[hpsdr] The problem with digital modes

David Holman aikidave20 at yahoo.com
Tue May 13 08:59:18 PDT 2014


Personally I don't think that TDMA or CDMA have a good place on the HF bands. The military uses those techniques with varying degrees of success on HF. I do think that digital voice is something that we need to do more of. There are waveforms that are compatible with the HF bands and work great.  Are they perfect, no, but developing new things has been the mantra of the Ham for decades. And we need to develop more HF compatible waveforms. And they don't need to consume more bandwidth than SSB or AM does now. 

However the excuse that "a problem with trying to make that switch on HF is that such modes would be incompatible with the existing users of the bands" is is a crock of crap. You don't have to allocate special sections of of the band.  The FCC decided some time ago that digital voice is still voice and can exist in the voice sections of the band.  I hear that excuse all the time when I am trying to convince public service folks to use use DStar on their events. DStar and D-RATS are much more efficient at handling event traffic than FM Voice.  Just because someone might not have it, is is a crock of crap excuse for not having it as an option or using it. For those who find it incompatible there is nothing stopping them from joining in the fun.  

Just my 2 cents

David, AC7DS




-------- Original message --------
From: Shirley Márquez Dúlcey <mark at buttery.org> 
Date:05/12/2014  11:24  (GMT-07:00) 
To: hpsdr at lists.openhpsdr.org 
Subject: Re: [hpsdr] The problem with digital modes 

I agree that, in that case, we really could use better CODECs. Nearly everything we do in ham radio is based on narrow-band frequency-division multiplexing. We could certainly stand a bit more time-division multiplexing or, better still, frequency-hopping or CDMA spread-spectrum multiplexing. I'm not going to hold my breath tho'. That would ensure that the spectrum was used more efficiently. 
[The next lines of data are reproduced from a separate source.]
(* ===== verification/DeniseFrames.v ===== *)
(** * Denise over time: lines, frames and the reachable states

    A tick of the compositor that sees the beam on a new line finishes the line
    left behind and stores it in the back frame; at the end of the frame the
    back frame becomes the front frame.  The invariant of all reachable states
    provides what the theorems about a single line assume. *)

From S2P Require Import Prelude Beam DenisePixel DeniseSprites Denise DeniseFacts Framebuffer FramebufferFacts.
From S2P Require Import Compositor CompositorFacts.

(** ** A line is finished *)

Definition line_changed (d : RigelDenise) (b : beam_state) : bool :=
  negb (beam_vpos (output d) =? vpos b) || negb (frame_counter (output d) =? frame_count b).

(** What the tick does to the line the beam has left. *)
Definition finish_line (d : RigelDenise) : RigelDenise :=
  if visible_scanline (output d) then compose_line d else clear_scanline_to_border d.

(** The fields of the output that keep the frames. *)
Definition frames_of (o : denise_output) : list (list (list Z)) * Z * Z * Z :=
  (frame_rgba o, front_idx o, beam_vpos o, frame_counter o).

Lemma frames_of_eq o fs i y n :
  frames_of o = (fs, i, y, n) -> frame_rgba o = fs /\ front_idx o = i /\ beam_vpos o = y /\ frame_counter o = n.
Proof. unfold frames_of. by intros [= -> -> -> ->]. Qed.

Lemma mark_dirty_frames y o : frames_of (mark_dirty y o) = frames_of o.
Proof. unfold mark_dirty. by destruct (_ <? _). Qed.

Lemma compose_line_frames d : frames_of (output (compose_line d)) = frames_of (output d).
Proof.
  unfold compose_line. destruct (_ =? 0); [done|]. cbv zeta.
  match goal with |- frames_of (output (_ <| coll := _ |> <| output := ?o |>)) = _ =>
    transitivity (frames_of o); [reflexivity|] end.
  by rewrite mark_dirty_frames.
Qed.
(* ===== verification/RtcFacts.v ===== *)
(** * Properties of the real-time clock

    The registers spell the calendar time of the host's clock plus the offset,
    in both models and hour modes; a write that leaves a normal date sets the
    clock to it.  At the end: where the models differ from the chips. *)

From S2P Require Import Prelude Rtc.
(** Four banks of sixteen registers. *)
Definition rtc_ok (r : RigelRTC) : Prop :=
  length (rtc_regs r) = 4%nat /\ Forall (fun b => length b = 16%nat) (rtc_regs r).

Lemma rtc_set_reg_ok bank nr v r : rtc_ok r -> rtc_ok (rtc_set_reg bank nr v r).
Proof.
  intros [Hl Hb]. split; cbn; [by rewrite length_alter|].
  apply Forall_alter; [done|]. intros b _ Hlen. by rewrite length_insert.
Qed.

Lemma rtc_reg_set bank nr v r b n :
  rtc_ok r -> 0 <= bank < 4 -> 0 <= nr < 16 -> 0 <= b -> 0 <= n ->
  rtc_reg (rtc_set_reg bank nr v r) b n =
  if (bank =? b) && (nr =? n) then v else rtc_reg r b n.
Proof.
  intros [Hl Hb] Hbank Hnr Hb0 Hn0. unfold rtc_reg. cbn.
  destruct (Z.eqb_spec bank b) as [<-|Hne]; cbn;
    [|by rewrite list_lookup_alter_ne by lia].
  rewrite list_lookup_alter_eq.
  destruct (rtc_regs r !! Z.to_nat bank) as [l|] eqn:E;
    [|apply lookup_ge_None in E; lia].
  assert (length l = 16%nat) by (eapply Forall_lookup_1 in Hb; done). cbn.
  destruct (Z.eqb_spec nr n) as [<-|Hne]; cbn.
  - by rewrite list_lookup_insert_eq by lia.
  - by rewrite list_lookup_insert_ne by lia.
Qed.

Create HintDb rtc discriminated.
#[local] Hint Resolve rtc_set_reg_ok : rtc.

(** Reading registers after a sequence of register writes. *)
#[local] Ltac read_regs :=
  repeat (rewrite rtc_reg_set by (first [lia | eauto 30 with rtc]); cbn [Z.eqb Pos.eqb andb]).

(** A calendar time the registers can show: no leap second, years 1970 to 2069. *)
Record tm_shown (t : tm) : Prop := {
  shown_sec : 0 <= tm_sec t < 60;
  shown_min : 0 <= tm_min t < 60;
  shown_hour : 0 <= tm_hour t < 24;
  shown_mday : 1 <= tm_mday t <= 31;
  shown_mon : 0 <= tm_mon t < 12;
  shown_year : 70 <= tm_year t < 170;
}.

(** The part of a calendar time the registers hold. *)
Definition tm_date (t : tm) : tm :=
  mkTm (tm_sec t) (tm_min t) (tm_hour t) (tm_mday t) (tm_mon t) (tm_year t) 0 0 0.

Lemma bcd_roundtrip v : 0 <= v < 100 -> rtc_from_bcd (rtc_bcd_lo v) (rtc_bcd_hi v) = v.
Proof.
  intros Hv. apply Z.eqb_eq.
  apply (below_forall 100 (fun v => rtc_from_bcd (rtc_bcd_lo v) (rtc_bcd_hi v) =? v));
    [vm_compute; reflexivity|lia].
Qed.

(** The hour survives both clock modes; the PM flag is bit [k] of the tens
    digit, whose mask is [2^k - 1]. *)
Definition hour_field (k : Z) (is_24h : bool) (h : Z) : Z :=
  let '(hour, pm) := rtc_clock_hour is_24h h in
  let hi := rtc_bcd_hi hour in
  let hi := if negb is_24h && pm then u8 (hi .| 2 ^ k) else hi in
  rtc_day_hour is_24h (has hi (2 ^ k))
    (rtc_from_bcd (rtc_bcd_lo hour) (hi .& (2 ^ k - 1))).

Lemma hour_roundtrip_12h k h : k = 1 \/ k = 2 -> 0 <= h < 24 -> hour_field k false h = h.
Proof.
  intros Hk Hh. apply Z.eqb_eq. destruct Hk as [-> | ->];
    apply (below_forall 24 (fun h => hour_field _ false h =? h)); try lia;
    vm_compute; reflexivity.
Qed.

Lemma hour_roundtrip_24h h : 0 <= h < 24 -> hour_field 2 true h = h.
Proof.
  intros Hh. apply Z.eqb_eq. apply (below_forall 24 (fun h => hour_field 2 true h =? h)); try lia.
  vm_compute; reflexivity.
Qed.

Lemma year_digits y : 70 <= y < 170 ->
  let v := rtc_from_bcd (rtc_bcd_lo (Z.rem y 100)) (rtc_bcd_hi (Z.rem y 100)) in
  v + (if v <? 70 then 100 else 0) = y.
Proof.
  intros Hy v. subst v. rewrite Z.rem_mod_nonneg by lia.
  pose proof (Z.mod_pos_bound y 100 ltac:(lia)). pose proof (Z.div_mod y 100 ltac:(lia)).
  rewrite bcd_roundtrip by lia. destruct (Z.ltb_spec (y mod 100) 70); nia.
Qed.

(** The 24 h flag, bit [k] of the register [nr]. *)
Definition oki_24h (r : RigelRTC) : bool := has (rtc_reg r 0 0xf) 0x4.
Definition ricoh_24h (r : RigelRTC) : bool := has (rtc_reg r 0 0xa) 0x1.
A problem with trying to make that switch on HF is that such modes would be incompatible with the existing users of the bands; you would have to set aside a band segment for TDMA or spread spectrum use. (Spread spectrum that used an entire HF band would raise the noise floor of the band and would be considered undesirable by anybody trying to do weak signal work. FCC rules don't allow spread spectrum on HF in any case, and nobody has yet proposed making it legal.) We are seeing some experiments with TDMA on VHF and UHF frequencies. DMR (and its gussied-up even more proprietary cousin, MOTOTRBO) uses TDMA to put two voice channels into the space of one. But it might be better to take an entire band segment and set it aside for something that worked more like GSM or CDMA rather than intermixing DMR and analog FM channels.

CDMA historically had the problem of patent encumbrance. Some of the relevant patents expired recently and others will expire soon, so it may be time for some new ham work on that mode. One catch is that the spreading standard would have to be made widely available; otherwise it would constitute an unauthorized cipher. It's also not clear how the ID requirement could be met in a CDMA system.

I am not pleased by the proliferation of ham radio modes that use proprietary technologies - things like PACTOR, or the various digital voice modes that use the proprietary AMBE codec. The need for that codec spoils the otherwise basically open DMR standard, and now that the free software Codec2 is available there is no good reason for hams to be putting their efforts there.